## AVAILABLE DATA
= Beginning of Section =

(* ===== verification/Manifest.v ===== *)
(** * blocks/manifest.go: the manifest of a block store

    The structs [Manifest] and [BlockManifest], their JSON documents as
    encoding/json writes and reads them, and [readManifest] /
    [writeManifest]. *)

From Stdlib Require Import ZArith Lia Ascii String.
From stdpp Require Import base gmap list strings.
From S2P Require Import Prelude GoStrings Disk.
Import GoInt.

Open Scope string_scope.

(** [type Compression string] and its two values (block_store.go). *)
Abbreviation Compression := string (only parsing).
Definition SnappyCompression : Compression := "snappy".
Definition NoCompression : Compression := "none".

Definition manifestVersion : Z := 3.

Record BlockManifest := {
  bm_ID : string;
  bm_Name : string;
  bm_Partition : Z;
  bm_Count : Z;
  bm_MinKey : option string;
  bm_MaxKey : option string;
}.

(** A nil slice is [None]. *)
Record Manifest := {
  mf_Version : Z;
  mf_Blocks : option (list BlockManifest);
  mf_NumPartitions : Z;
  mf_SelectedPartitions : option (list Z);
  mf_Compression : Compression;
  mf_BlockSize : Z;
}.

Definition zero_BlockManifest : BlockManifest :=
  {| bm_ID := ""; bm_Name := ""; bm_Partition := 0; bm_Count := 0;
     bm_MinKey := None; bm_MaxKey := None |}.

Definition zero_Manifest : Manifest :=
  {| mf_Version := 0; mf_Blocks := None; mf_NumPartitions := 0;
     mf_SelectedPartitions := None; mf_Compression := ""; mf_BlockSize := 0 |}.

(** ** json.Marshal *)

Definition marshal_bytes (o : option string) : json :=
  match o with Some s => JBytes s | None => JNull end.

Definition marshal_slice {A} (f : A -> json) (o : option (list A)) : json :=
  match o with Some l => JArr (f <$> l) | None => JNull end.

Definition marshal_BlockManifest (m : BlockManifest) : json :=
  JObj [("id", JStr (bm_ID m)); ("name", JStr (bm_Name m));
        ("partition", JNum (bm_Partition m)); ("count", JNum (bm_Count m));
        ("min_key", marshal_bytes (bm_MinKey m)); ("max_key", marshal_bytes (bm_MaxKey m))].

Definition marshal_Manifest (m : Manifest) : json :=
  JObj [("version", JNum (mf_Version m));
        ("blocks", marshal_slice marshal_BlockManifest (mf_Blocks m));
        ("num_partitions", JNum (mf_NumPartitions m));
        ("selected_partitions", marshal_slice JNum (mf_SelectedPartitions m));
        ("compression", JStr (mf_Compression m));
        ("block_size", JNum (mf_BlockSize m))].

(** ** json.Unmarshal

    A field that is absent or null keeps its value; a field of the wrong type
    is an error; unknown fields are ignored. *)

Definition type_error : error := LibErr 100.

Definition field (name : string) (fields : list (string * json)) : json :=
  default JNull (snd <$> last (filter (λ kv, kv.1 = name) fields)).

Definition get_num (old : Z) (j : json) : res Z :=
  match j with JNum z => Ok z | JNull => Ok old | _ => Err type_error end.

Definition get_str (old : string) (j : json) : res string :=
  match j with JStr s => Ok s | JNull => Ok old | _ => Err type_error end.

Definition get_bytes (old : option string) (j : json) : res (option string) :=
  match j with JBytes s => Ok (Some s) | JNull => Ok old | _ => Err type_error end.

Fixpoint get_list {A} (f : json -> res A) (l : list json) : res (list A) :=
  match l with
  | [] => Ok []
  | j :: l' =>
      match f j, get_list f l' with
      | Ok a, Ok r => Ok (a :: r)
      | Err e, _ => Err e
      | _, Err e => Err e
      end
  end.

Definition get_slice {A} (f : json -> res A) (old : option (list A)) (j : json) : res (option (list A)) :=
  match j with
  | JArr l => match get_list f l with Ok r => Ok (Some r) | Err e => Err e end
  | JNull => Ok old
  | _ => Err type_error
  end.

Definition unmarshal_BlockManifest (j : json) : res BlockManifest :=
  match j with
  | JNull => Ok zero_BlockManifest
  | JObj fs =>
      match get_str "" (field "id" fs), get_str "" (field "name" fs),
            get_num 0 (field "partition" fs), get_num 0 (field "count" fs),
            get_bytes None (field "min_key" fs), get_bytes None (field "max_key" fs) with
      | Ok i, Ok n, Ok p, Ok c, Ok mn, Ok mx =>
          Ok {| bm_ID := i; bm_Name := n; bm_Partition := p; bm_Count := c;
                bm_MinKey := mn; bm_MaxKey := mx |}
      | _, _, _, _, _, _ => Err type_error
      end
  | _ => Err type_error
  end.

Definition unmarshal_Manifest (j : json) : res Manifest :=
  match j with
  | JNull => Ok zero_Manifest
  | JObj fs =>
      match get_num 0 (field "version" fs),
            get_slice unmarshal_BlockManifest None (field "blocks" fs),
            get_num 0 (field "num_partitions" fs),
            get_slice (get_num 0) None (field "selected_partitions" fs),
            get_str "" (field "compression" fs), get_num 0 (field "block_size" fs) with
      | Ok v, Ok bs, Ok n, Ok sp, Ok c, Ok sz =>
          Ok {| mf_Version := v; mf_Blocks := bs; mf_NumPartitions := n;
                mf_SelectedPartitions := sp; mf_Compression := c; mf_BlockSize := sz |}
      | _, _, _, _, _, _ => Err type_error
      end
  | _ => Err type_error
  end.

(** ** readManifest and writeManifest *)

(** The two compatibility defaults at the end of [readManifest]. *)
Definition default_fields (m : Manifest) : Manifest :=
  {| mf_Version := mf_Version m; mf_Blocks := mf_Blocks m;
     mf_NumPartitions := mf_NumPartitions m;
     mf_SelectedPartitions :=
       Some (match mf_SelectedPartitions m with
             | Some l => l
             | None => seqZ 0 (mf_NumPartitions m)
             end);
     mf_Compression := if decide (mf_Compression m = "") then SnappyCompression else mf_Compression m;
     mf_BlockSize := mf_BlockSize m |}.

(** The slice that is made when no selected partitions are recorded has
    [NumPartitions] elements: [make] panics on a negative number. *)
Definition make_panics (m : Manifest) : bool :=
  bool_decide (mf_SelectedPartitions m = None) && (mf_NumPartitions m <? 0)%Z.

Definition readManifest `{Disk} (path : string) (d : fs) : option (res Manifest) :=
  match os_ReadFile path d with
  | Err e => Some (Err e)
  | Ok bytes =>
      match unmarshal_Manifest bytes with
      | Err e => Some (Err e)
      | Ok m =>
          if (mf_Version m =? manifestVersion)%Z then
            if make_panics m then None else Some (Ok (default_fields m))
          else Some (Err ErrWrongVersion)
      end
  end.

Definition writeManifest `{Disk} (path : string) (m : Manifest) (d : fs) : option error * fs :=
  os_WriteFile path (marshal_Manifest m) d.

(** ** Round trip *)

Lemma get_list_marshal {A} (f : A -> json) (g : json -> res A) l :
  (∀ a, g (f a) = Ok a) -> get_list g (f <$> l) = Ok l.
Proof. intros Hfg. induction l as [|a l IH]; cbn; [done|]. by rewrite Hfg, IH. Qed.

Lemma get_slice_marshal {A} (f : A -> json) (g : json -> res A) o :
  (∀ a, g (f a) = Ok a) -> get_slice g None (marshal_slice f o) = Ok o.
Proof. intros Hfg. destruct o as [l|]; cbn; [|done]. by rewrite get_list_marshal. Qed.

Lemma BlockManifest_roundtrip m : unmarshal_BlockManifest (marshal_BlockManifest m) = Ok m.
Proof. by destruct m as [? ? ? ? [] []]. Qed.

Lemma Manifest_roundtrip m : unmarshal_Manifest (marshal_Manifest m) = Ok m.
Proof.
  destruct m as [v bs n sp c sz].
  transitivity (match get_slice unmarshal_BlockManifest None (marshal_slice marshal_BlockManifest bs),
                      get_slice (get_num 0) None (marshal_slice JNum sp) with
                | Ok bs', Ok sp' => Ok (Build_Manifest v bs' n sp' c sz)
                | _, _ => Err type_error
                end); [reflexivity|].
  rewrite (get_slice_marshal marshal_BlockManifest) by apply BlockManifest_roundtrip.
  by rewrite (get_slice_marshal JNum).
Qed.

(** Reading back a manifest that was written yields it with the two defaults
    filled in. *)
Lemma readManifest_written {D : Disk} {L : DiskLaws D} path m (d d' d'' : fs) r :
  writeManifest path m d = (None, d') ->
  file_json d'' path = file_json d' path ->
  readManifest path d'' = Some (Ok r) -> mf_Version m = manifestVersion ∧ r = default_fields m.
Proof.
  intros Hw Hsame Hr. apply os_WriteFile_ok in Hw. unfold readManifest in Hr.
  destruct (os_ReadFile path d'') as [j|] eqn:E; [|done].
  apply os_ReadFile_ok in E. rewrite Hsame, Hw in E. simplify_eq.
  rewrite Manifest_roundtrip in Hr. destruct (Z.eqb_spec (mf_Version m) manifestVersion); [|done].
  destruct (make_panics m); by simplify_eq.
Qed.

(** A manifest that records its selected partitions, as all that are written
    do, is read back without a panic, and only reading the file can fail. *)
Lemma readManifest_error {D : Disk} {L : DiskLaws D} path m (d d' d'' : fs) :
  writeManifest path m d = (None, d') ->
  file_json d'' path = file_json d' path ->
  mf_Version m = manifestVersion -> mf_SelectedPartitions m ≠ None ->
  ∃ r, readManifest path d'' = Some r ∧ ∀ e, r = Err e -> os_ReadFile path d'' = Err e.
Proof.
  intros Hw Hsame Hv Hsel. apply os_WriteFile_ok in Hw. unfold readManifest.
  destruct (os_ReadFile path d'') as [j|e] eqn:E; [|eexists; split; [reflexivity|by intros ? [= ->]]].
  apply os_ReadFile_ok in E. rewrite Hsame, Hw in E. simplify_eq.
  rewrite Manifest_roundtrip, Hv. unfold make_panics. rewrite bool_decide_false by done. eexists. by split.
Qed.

= End of Section =
= Beginning of Section =

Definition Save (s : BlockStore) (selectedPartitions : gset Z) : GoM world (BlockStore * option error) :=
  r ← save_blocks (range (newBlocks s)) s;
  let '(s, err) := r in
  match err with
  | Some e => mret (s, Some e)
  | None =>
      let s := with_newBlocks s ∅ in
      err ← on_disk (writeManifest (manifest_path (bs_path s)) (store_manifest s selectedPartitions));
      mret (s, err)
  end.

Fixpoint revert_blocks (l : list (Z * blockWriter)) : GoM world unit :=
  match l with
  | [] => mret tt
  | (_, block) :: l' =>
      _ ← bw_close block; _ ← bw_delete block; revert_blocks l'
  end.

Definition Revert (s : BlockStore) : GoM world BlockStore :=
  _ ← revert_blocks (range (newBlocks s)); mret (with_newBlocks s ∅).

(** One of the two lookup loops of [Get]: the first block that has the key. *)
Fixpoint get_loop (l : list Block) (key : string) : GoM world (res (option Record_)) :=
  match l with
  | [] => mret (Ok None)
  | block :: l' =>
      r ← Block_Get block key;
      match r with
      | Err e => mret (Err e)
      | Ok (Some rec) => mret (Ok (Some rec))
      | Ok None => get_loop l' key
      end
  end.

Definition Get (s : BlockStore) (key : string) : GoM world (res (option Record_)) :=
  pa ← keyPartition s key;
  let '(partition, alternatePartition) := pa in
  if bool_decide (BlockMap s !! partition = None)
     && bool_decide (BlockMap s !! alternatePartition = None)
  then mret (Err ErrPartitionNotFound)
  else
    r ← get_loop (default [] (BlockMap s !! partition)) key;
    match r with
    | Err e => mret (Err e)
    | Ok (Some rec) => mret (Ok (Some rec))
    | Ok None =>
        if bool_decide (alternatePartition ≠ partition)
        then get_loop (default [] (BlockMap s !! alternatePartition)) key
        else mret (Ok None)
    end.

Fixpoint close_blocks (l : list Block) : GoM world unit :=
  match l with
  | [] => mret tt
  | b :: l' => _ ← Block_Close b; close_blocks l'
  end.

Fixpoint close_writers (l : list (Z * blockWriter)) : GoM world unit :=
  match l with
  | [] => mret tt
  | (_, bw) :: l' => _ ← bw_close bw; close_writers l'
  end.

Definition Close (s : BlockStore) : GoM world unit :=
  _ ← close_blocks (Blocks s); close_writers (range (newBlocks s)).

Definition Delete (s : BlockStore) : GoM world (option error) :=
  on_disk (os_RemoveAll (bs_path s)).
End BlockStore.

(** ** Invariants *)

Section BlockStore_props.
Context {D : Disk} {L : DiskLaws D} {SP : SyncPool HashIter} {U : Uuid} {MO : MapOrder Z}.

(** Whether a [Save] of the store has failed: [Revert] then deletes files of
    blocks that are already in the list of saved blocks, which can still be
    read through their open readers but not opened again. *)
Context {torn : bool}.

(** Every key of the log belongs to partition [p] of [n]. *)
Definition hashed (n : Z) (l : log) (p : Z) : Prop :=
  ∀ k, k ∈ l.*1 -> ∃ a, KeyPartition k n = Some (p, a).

= End of Section =

## WORK TO COMPLETE
Search the data for the string "BlockMap" and copy every line where it appears.

## PROBLEM SOLUTION
  if bool_decide (BlockMap s !! partition = None)
     && bool_decide (BlockMap s !! alternatePartition = None)
    r ← get_loop (default [] (BlockMap s !! partition)) key;
        then get_loop (default [] (BlockMap s !! alternatePartition)) key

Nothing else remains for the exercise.